A healthy pregnancy is associated with dynamic changes in the maternal immune system that facilitates placentation, fetal growth, fetal tolerance, and labor. Pregravid obesity is associated with severe adverse maternal health outcomes, notably increased risk of infection as well as the incidence of gestational diabetes, preeclampsia, and preterm birth. These vulnerabilities suggest perturbations in the maternal immunological state; however, the mechanisms by which pregravid obesity disrupts the pregnancy immune clock are still unknown. To address this question, we collected blood samples from women during the first and third trimesters of pregnancy to determine the impact of both pregnancy and pregravid obesity on circulating immune mediators, immune cell frequencies, and peripheral immune responses. While regardless of BMI, pregnancy was associated with an elevation in both Th1 and Th2 cytokines, pregravid obesity was associated with a dysregulation in circulating myeloid factors at term.
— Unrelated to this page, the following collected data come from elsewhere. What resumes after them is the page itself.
(* ===== verification/TestMessages.v ===== *)
(** * Messages and events of the concrete chain on the wire

    An encoder of the raw messages that is small enough to compute with, and the
    theorems on decoding and on ABCI events applied to [TestChain]'s history. *)

From S2P Require Import Prelude RustStr Identifiers Primitives Path Connection Channel Context.
From S2P Require Import ConnHandlers Module ChanHandlers PacketHandlers PacketSpec.
From S2P Require Import ClientHandlers Entrypoint Messages TestChain Merkle Events.
Local Open Scope string_scope.
Local Open Scope N_scope.

(** ** Encodings *)

#[export] Instance RawPacket_eq_dec : EqDecision RawPacket.
Proof. solve_decision. Defined.
#[export] Instance RawPacket_countable : Countable RawPacket.
Proof.
  countable_record (λ r, (((raw_sequence r, raw_source_port r), (raw_source_channel r,
    raw_destination_port r)), ((raw_destination_channel r, raw_data r), (raw_timeout_height r,
    raw_timeout_timestamp r)))) (λ '(((a, b), (c, d)), ((e, f), (g, h))), mkRawPacket a b c d e
    f g h).
Defined.
#[export] Instance RawMsgCreateClient_eq_dec : EqDecision RawMsgCreateClient.
Proof. solve_decision. Defined.
#[export] Instance RawMsgCreateClient_countable : Countable RawMsgCreateClient.
Proof.
  countable_record (λ r, (rcc_client_state r, rcc_consensus_state r, rcc_signer r)) (λ '(a, b,
    c), mkRawMsgCreateClient a b c).
Defined.
#[export] Instance RawMsgUpdateClient_eq_dec : EqDecision RawMsgUpdateClient.
Proof. solve_decision. Defined.
#[export] Instance RawMsgUpdateClient_countable : Countable RawMsgUpdateClient.
Proof.
  countable_record (λ r, (ruc_client_id r, ruc_client_message r, ruc_signer r)) (λ '(a, b, c),
    mkRawMsgUpdateClient a b c).
Defined.
#[export] Instance RawMsgSubmitMisbehaviour_eq_dec : EqDecision RawMsgSubmitMisbehaviour.
Proof. solve_decision. Defined.
#[export] Instance RawMsgSubmitMisbehaviour_countable : Countable RawMsgSubmitMisbehaviour.
Proof.
  countable_record (λ r, (rsm_client_id r, rsm_misbehaviour r, rsm_signer r)) (λ '(a, b, c),
    mkRawMsgSubmitMisbehaviour a b c).
Defined.
#[export] Instance RawMsgUpgradeClient_eq_dec : EqDecision RawMsgUpgradeClient.
Proof. solve_decision. Defined.
#[export] Instance RawMsgUpgradeClient_countable : Countable RawMsgUpgradeClient.
Proof.
  countable_record (λ r, ((rug_client_id r, rug_client_state r, rug_consensus_state r),
    (rug_proof_upgrade_client r, rug_proof_upgrade_consensus_state r, rug_signer r))) (λ '((a,
    b, c), (d, e, f)), mkRawMsgUpgradeClient a b c d e f).
Defined.
#[export] Instance RawMsgConnectionOpenInit_eq_dec : EqDecision RawMsgConnectionOpenInit.
Proof. solve_decision. Defined.
#[export] Instance RawMsgConnectionOpenInit_countable : Countable RawMsgConnectionOpenInit.
Proof.
  countable_record (λ r, ((rcoi_client_id r, rcoi_counterparty r, rcoi_version r),
    (rcoi_delay_period r, rcoi_signer r))) (λ '((a, b, c), (d, e)), mkRawMsgConnectionOpenInit a
    b c d e).
Defined.
#[export] Instance RawMsgConnectionOpenTry_eq_dec : EqDecision RawMsgConnectionOpenTry.
Proof. solve_decision. Defined.
#[export] Instance RawMsgConnectionOpenTry_countable : Countable RawMsgConnectionOpenTry.
Proof.
  countable_record (λ r, ((((rcot_client_id r, rcot_previous_connection_id r),
    (rcot_client_state r, rcot_counterparty r)), (rcot_delay_period r,
    rcot_counterparty_versions r, rcot_proof_height r)), ((rcot_proof_init r, rcot_proof_client
    r, rcot_proof_consensus r), (rcot_consensus_height r, rcot_signer r,
    rcot_host_consensus_state_proof r)))) (λ '((((a, b), (c, d)), (e, f, g)), ((h, i, j), (k, l,
    m))), mkRawMsgConnectionOpenTry a b c d e f g h i j k l m).
Defined.
#[export] Instance RawMsgConnectionOpenAck_eq_dec : EqDecision RawMsgConnectionOpenAck.
Proof. solve_decision. Defined.
#[export] Instance RawMsgConnectionOpenAck_countable : Countable RawMsgConnectionOpenAck.
Proof.
  countable_record (λ r, (((rcoa_connection_id r, rcoa_counterparty_connection_id r,
    rcoa_client_state r), (rcoa_proof_height r, rcoa_proof_try r, rcoa_proof_client r)),
    ((rcoa_proof_consensus r, rcoa_consensus_height r, rcoa_version r), (rcoa_signer r,
    rcoa_host_consensus_state_proof r)))) (λ '(((a, b, c), (d, e, f)), ((g, h, i), (j, k))),
    mkRawMsgConnectionOpenAck a b c d e f g h i j k).
Defined.
#[export] Instance RawMsgConnectionOpenConfirm_eq_dec : EqDecision RawMsgConnectionOpenConfirm.
Proof. solve_decision. Defined.
#[export] Instance RawMsgConnectionOpenConfirm_countable : Countable RawMsgConnectionOpenConfirm.
Proof.
  countable_record (λ r, ((rcoc_connection_id r, rcoc_proof_ack r), (rcoc_proof_height r,
    rcoc_signer r))) (λ '((a, b), (c, d)), mkRawMsgConnectionOpenConfirm a b c d).
Defined.
#[export] Instance RawMsgChannelOpenInit_eq_dec : EqDecision RawMsgChannelOpenInit.
Proof. solve_decision. Defined.
#[export] Instance RawMsgChannelOpenInit_countable : Countable RawMsgChannelOpenInit.
Proof.
  countable_record (λ r, (rchi_port_id r, rchi_channel r, rchi_signer r)) (λ '(a, b, c),
    mkRawMsgChannelOpenInit a b c).
Defined.
#[export] Instance RawMsgChannelOpenTry_eq_dec : EqDecision RawMsgChannelOpenTry.
Proof. solve_decision. Defined.
#[export] Instance RawMsgChannelOpenTry_countable : Countable RawMsgChannelOpenTry.
Proof.
  countable_record (λ r, (((rcht_port_id r, rcht_previous_channel_id r), (rcht_channel r,
    rcht_counterparty_version r)), (rcht_proof_init r, rcht_proof_height r, rcht_signer r))) (λ
    '(((a, b), (c, d)), (e, f, g)), mkRawMsgChannelOpenTry a b c d e f g).
Defined.
#[export] Instance RawMsgChannelOpenAck_eq_dec : EqDecision RawMsgChannelOpenAck.
Proof. solve_decision. Defined.
#[export] Instance RawMsgChannelOpenAck_countable : Countable RawMsgChannelOpenAck.
Proof.
  countable_record (λ r, (((rcha_port_id r, rcha_channel_id r), (rcha_counterparty_channel_id r,
    rcha_counterparty_version r)), (rcha_proof_try r, rcha_proof_height r, rcha_signer r))) (λ
    '(((a, b), (c, d)), (e, f, g)), mkRawMsgChannelOpenAck a b c d e f g).
Defined.
#[export] Instance RawMsgChannelOpenConfirm_eq_dec : EqDecision RawMsgChannelOpenConfirm.
Proof. solve_decision. Defined.
#[export] Instance RawMsgChannelOpenConfirm_countable : Countable RawMsgChannelOpenConfirm.
Proof.
  countable_record (λ r, ((rchc_port_id r, rchc_channel_id r, rchc_proof_ack r),
    (rchc_proof_height r, rchc_signer r))) (λ '((a, b, c), (d, e)), mkRawMsgChannelOpenConfirm a
    b c d e).
Defined.
#[export] Instance RawMsgChannelCloseInit_eq_dec : EqDecision RawMsgChannelCloseInit.
Proof. solve_decision. Defined.
#[export] Instance RawMsgChannelCloseInit_countable : Countable RawMsgChannelCloseInit.
Proof.
  countable_record (λ r, (rcli_port_id r, rcli_channel_id r, rcli_signer r)) (λ '(a, b, c),
    mkRawMsgChannelCloseInit a b c).
Defined.
#[export] Instance RawMsgChannelCloseConfirm_eq_dec : EqDecision RawMsgChannelCloseConfirm.
Proof. solve_decision. Defined.
#[export] Instance RawMsgChannelCloseConfirm_countable : Countable RawMsgChannelCloseConfirm.
Proof.
  countable_record (λ r, ((rclc_port_id r, rclc_channel_id r, rclc_proof_init r),
    (rclc_proof_height r, rclc_signer r, rclc_counterparty_upgrade_sequence r))) (λ '((a, b, c),
    (d, e, f)), mkRawMsgChannelCloseConfirm a b c d e f).
Defined.
#[export] Instance RawMsgRecvPacket_eq_dec : EqDecision RawMsgRecvPacket.
Proof. solve_decision. Defined.
#[export] Instance RawMsgRecvPacket_countable : Countable RawMsgRecvPacket.
Proof.
  countable_record (λ r, ((rrp_packet r, rrp_proof_commitment r), (rrp_proof_height r,
    rrp_signer r))) (λ '((a, b), (c, d)), mkRawMsgRecvPacket a b c d).
Defined.
#[export] Instance RawMsgAcknowledgement_eq_dec : EqDecision RawMsgAcknowledgement.
Proof. solve_decision. Defined.
#[export] Instance RawMsgAcknowledgement_countable : Countable RawMsgAcknowledgement.
Proof.
  countable_record (λ r, ((rma_packet r, rma_acknowledgement r, rma_proof_acked r),
    (rma_proof_height r, rma_signer r))) (λ '((a, b, c), (d, e)), mkRawMsgAcknowledgement a b c
    d e).
Defined.
#[export] Instance RawMsgTimeout_eq_dec : EqDecision RawMsgTimeout.
Proof. solve_decision. Defined.
#[export] Instance RawMsgTimeout_countable : Countable RawMsgTimeout.
Proof.
  countable_record (λ r, ((rto_packet r, rto_proof_unreceived r, rto_proof_height r),
    (rto_next_sequence_recv r, rto_signer r))) (λ '((a, b, c), (d, e)), mkRawMsgTimeout a b c d
    e).
Defined.
#[export] Instance RawMsgTimeoutOnClose_eq_dec : EqDecision RawMsgTimeoutOnClose.
Proof. solve_decision. Defined.
#[export] Instance RawMsgTimeoutOnClose_countable : Countable RawMsgTimeoutOnClose.
Proof.
  countable_record (λ r, (((rtc_packet r, rtc_proof_unreceived r), (rtc_proof_close r,
    rtc_proof_height r)), (rtc_next_sequence_recv r, rtc_signer r,
    rtc_counterparty_upgrade_sequence r))) (λ '(((a, b), (c, d)), (e, f, g)),
    mkRawMsgTimeoutOnClose a b c d e f g).
Defined.

Definition countable_prost `{Countable R} : Prost R :=
  {| prost_decode := decode_or_fail; prost_encode := to_bytes |}.
Lemma countable_prost_laws `{Countable R} : ProstLaws R (H:=countable_prost).
Proof. split. intros r. cbn. unfold decode_or_fail. by rewrite from_to_bytes. Qed.

#[export] Instance test_msg_codec : MsgCodec.
Proof. split; exact countable_prost. Defined.
#[export] Instance test_msg_codec_laws : MsgCodecLaws.
Proof. split; exact countable_prost_laws. Qed.
#[export] Instance test_msg_text : MsgText := {|
  client_conversion_text _ := "client error";
  connection_conversion_text _ := "connection error";
  channel_conversion_text _ := "channel error";
  packet_conversion_text _ := "packet error";
  channel_id_debug _ := "a channel identifier" |}.

(** ** Theorems *)

Lemma messages_wire_roundtrip_witness :
  ∃ a, MsgEnvelope_to_any (E:=RouterError) (EnvConnection (ConnOpenTry msg_conn_try)) = Ok a
    ∧ MsgEnvelope_try_from a = Ok (EnvConnection (ConnOpenTry msg_conn_try)).
Proof.
  apply (messages_wire_roundtrip (EnvConnection (ConnOpenTry msg_conn_try))).
  cbn. split_and!; try done.
  - split_and!; cbn; [done|by intros i [= <-]|done].
  - intros v ->%list_elem_of_singleton. split; [done|].
    intros f [->|[->|[]%not_elem_of_nil]%list.elem_of_cons]%list.elem_of_cons; done.
Defined.

Definition ack_any : Any :=
  wrap ACKNOWLEDGEMENT_TYPE_URL (mkRawMsgAcknowledgement
    (Some (mkRawPacket 1 "transfer" "channel-0" "transfer" "channel-5" [Byte.x62]
      (Some (mkRawHeight 0 20)) 0)) [Byte.x01] [Byte.x01] (Some (mkRawHeight 0 7)) "signer").
Lemma decoded_messages_well_formed_witness :
  PacketMsg_wf Packet_checked (PktAck (msg_ack (packet_out 0 1 20))).
Proof.
  apply (decoded_messages_well_formed ack_any (EnvPacket (PktAck (msg_ack (packet_out 0 1 20))))).
  reflexivity.
Defined.

(** ** Events *)

#[export] Instance test_abci : Abci := {|
  EventAttribute := string * string * bool;
  attribute k v := (k, v, true); attribute_indexed k v b := (k, v, b);
  attribute_key a := a.1.1; attribute_value a := a.1.2;
  hex_encode := String.string_of_list_byte |}.
#[export] Instance test_abci_laws : AbciLaws.
Proof.
  split; [done..|]. intros b1 b2 E.
  change (String.string_of_list_byte b1 = String.string_of_list_byte b2) in E.
  apply (f_equal String.list_byte_of_string) in E. by rewrite !String.list_byte_of_string_of_list_byte in E.
Qed.

(** Two acknowledgements of packets that differ in their data only. *)
Definition acknowledged (d : bytes) : IbcEvent :=
  AcknowledgePacket (mkPacket 1 transfer (ChannelId_new 0) transfer remote_channel d
    (At (at_height 20)) Timestamp_none) Unordered (ConnectionId_new 0).
Definition no_event : AbciEvent := mkAbciEvent "" [].
Lemma abci_event_determines_witness :
  announced (acknowledged [Byte.x61]) = announced (acknowledged [Byte.x62])
  ∧ abci_kind (value_of no_event (IbcEvent_try_into (acknowledged [Byte.x61])))
    = ACK_PACKET_EVENT.
Proof.
  apply (abci_event_determines (acknowledged [Byte.x61]) (acknowledged [Byte.x62])
    (value_of no_event (IbcEvent_try_into (acknowledged [Byte.x61])))).
  - split; [|done]. by split_and!.
  - split; [|done]. by split_and!.
  - apply has_value. vm_compute. reflexivity.
  - rewrite <- (has_value no_event); [reflexivity|]. vm_compute. reflexivity.
Defined.
(* ===== verification/TestWasm.v ===== *)
(** * Concrete CosmWasm states

    An encoding of the structs of [Wasm] that computes, and the theorems of that
    file applied to concrete states and messages. *)

From S2P Require Import Prelude RustStr Identifiers Primitives Path Connection Channel Context.
From S2P Require Import Messages Wasm TestChain TestMessages TestNft.
Local Open Scope string_scope.
Local Open Scope N_scope.

#[export] Instance RawWasmClientState_eq_dec : EqDecision RawWasmClientState.
Proof. solve_decision. Defined.
#[export] Instance RawWasmClientState_countable : Countable RawWasmClientState.
Proof.
  countable_record (λ c, (rw_data c, rw_checksum c, rw_latest_height c))
    (λ '(a, b, c), mkRawWasmClientState a b c).
Defined.
#[export] Instance RawWasmConsensusState_eq_dec : EqDecision RawWasmConsensusState.
Proof. solve_decision. Defined.
#[export] Instance RawWasmConsensusState_countable : Countable RawWasmConsensusState.
Proof. countable_record rwc_data mkRawWasmConsensusState. Defined.

#[export] Instance test_wasm_codec : WasmCodec := {|
  prost_wasm_client_state := {| prost_decode := decode_or_fail; prost_encode := to_bytes |};
  prost_wasm_consensus_state := {| prost_decode := decode_or_fail; prost_encode := to_bytes |} |}.
#[export] Instance test_wasm_codec_laws : WasmCodecLaws.
Proof. split; split; intros r; cbn; unfold decode_or_fail; by rewrite from_to_bytes. Qed.
#[export] Instance test_wasm_text : WasmText := {|
  wasm_conversion_text _ := "conversion error";
  wasm_client_conversion_text _ := "conversion error" |}.

Definition wasm_state : WasmClientState :=
  mkWasmClientState (as_bytes "data") (as_bytes "checksum") (at_height 1).
Definition wasm_migrate : MsgMigrateContract :=
  mkMsgMigrateContract "signer" (mkClientId "08-wasm-2") (as_bytes "checksum") (as_bytes "msg").

Lemma wasm_roundtrip_witness :
  WasmClientState_try_from (WasmClientState_into wasm_state) = Ok wasm_state
  ∧ MsgMigrateContract_try_from (RawMsgMigrateContract_from wasm_migrate) = Ok wasm_migrate.
Proof.
  destruct (wasm_roundtrip wasm_state (mkWasmConsensusState []) (mkWasmClientMessage [])
    (mkMsgStoreCode "signer" []) wasm_migrate (mkMsgRemoveChecksum "signer" []) [])
    as (Hc & _ & _ & _ & Hm & _); [done|vm_compute; reflexivity|by split].
Defined.
(* ===== verification/TestCosmos.v ===== *)
(** * A concrete Cosmos host

    An upgrade module in memory and the configuration of the chain that the client
    of [TestTendermint] follows, with the theorems of [Cosmos] applied to them. *)

From S2P Require Import Prelude RustStr Identifiers Primitives Path Connection Channel Context Merkle.
From S2P Require Import Events Query TmTypes Cosmos TestChain TestTendermint TestMessages.
Local Open Scope string_scope.
Local Open Scope N_scope.

#[export] Instance UpgradeClientPath_eq_dec : EqDecision UpgradeClientPath.
Proof. solve_decision. Defined.

(** The scheduled plan and the stored client states. *)
Record UpgradeStore := mkUpgradeStore {
  us_plan : option Plan; us_states : UpgradeClientPath → option TmClientState }.
Definition us_clear (h : N) (states : UpgradeClientPath → option TmClientState) :
    UpgradeClientPath → option TmClientState :=
  λ q, if decide (q = UpgradedClientState h) then None else states q.

#[export] Instance test_upgrade : UpgradeContext UpgradeStore := {|
  upgrade_plan u := ok_or (us_plan u) (UpgradeOther "no plan");
  upgraded_client_state u q := ok_or (us_states u q) (UpgradeOther "no client state");
  upgraded_consensus_state _ _ := Err (UpgradeOther "no consensus state");
  schedule_upgrade p := modify (λ u, mkUpgradeStore (Some p) (us_states u));
  clear_upgrade_plan h := modify (λ u, mkUpgradeStore None (us_clear h (us_states u)));
  store_upgraded_client_state q cs := modify (λ u, mkUpgradeStore (us_plan u)
    (λ q', if decide (q' = q) then Some cs else us_states u q'));
  store_upgraded_consensus_state _ _ := modify id |}.
#[export] Instance test_upgrade_laws : UpgradeLaws.
Proof.
  split.
  - intros p u u' [= <-]. done.
  - intros q cs u u' [= <-]. cbn. by rewrite decide_True.
Qed.

(** The chain [remote-0], which the client [tm_current] is a client of. *)
#[export] Instance test_self_host : SelfHost := {|
  self_chain_id := mkChainId "remote-0" 0;
  host_current_height := at_height 9;
  self_proof_specs := test_specs;
  self_unbonding_period := Duration_from_secs 200;
  self_upgrade_path := ["upgrade"; "upgradedIBCState"];
  proof_specs_debug _ := "proof specs";
  string_list_debug _ := "upgrade path" |}.

(** The client is accepted, and a client at the host's height is not. *)
Lemma self_client_examples :
  is_ok (validate_self_tendermint_client tm_current) = true
  ∧ is_ok (validate_self_tendermint_client (tm_state 9 [])) = false.
Proof. split; vm_compute; reflexivity. Qed.

#[export] Instance RawPlan_eq_dec : EqDecision RawPlan.
Proof. solve_decision. Defined.
#[export] Instance RawPlan_countable : Countable RawPlan.
Proof.
  countable_record (λ r, ((rpl_name r, rpl_time r), (rpl_height r, rpl_info r, rpl_upgraded_client_state r)))
    (λ '((a, b), (c, d, e)), mkRawPlan a b c d e).
Defined.
#[export] Instance test_plan_codec : PlanCodec := {|
  decode_plan := decode_or_fail; encode_plan := to_bytes; plan_error_text _ := "plan error" |}.
#[export] Instance test_plan_codec_laws : PlanCodecLaws.
Proof. split. intros r. cbn. unfold decode_or_fail. by rewrite from_to_bytes. Qed.

Definition upgrade_9 : Plan := mkPlan "v9" 9 "info".
Lemma plan_any_roundtrip_witness :
  ∃ a, Plan_into_any (E:=UpgradeClientError) upgrade_9 = Ok a ∧ Plan_try_from_any a = Ok upgrade_9.
Proof.
  destruct (plan_any_roundtrip upgrade_9) as (Hr & _). apply Hr.
  - discriminate.
  - vm_compute. reflexivity.
Defined.

(** A proposal that replaces the plan at height 7. *)
Definition proposal_9 : UpgradeProposal :=
  mkUpgradeProposal "upgrade" "to v9" upgrade_9 (TmClientState_into_any (tm_state 10 [])).
Definition planned_7 : UpgradeStore :=
  mkUpgradeStore (Some (mkPlan "v7" 7 ""))
    (λ q, if decide (q = UpgradedClientState 7) then Some tm_current else None).

(** The client state of the replaced plan is still there: the handler clears at the height of
    the new plan. *)
Example replaced_plan_stays :
  upgraded_client_state (upgrade_client_proposal_handler proposal_9 planned_7).1 (UpgradedClientState 7)
  = Ok tm_current.
Proof. reflexivity. Qed.

Lemma upgrade_proposal_published_witness :
  ∃ any, query_upgraded_client_state (upgrade_client_proposal_handler proposal_9 planned_7).1 = Ok any
  ∧ TmClientState_try_from any = Ok (zero_custom_fields (tm_state 10 [])).
Proof.
  destruct (upgrade_proposal_published proposal_9 planned_7) as [Hok _].
  destruct (Hok (upgrade_client_proposal_handler proposal_9 planned_7).1
    (UpgradeClientProposal_into "upgrade" 9)) as (cs & u1 & Hcs & _ & _ & Hst & _ & Hq).
  - reflexivity.
  - assert (zero_custom_fields cs = zero_custom_fields (tm_state 10 [])) as <-.
    { apply (f_equal (value_of cs)) in Hst. cbn [value_of] in Hst. rewrite <- Hst. reflexivity. }
    exact (Hq (upgrade_client_proposal_handler proposal_9 planned_7).1 upgrade_9 eq_refl eq_refl eq_refl).
Defined.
Moreover, pregnancy in lean subjects was associated with enhanced monocyte activation, augmented chromatin accessibility at inflammatory loci, and heightened responses to LPS. Pregravid obesity disrupted this trajectory and was accompanied by a lack of transcriptional and epigenetic changes as well as alterations in metabolic status strongly suggesting a skewing towards immunotolerance. These findings provide novel insight into the increased susceptibility to infections in women with obesity observed during pregnancy and following cesarean delivery.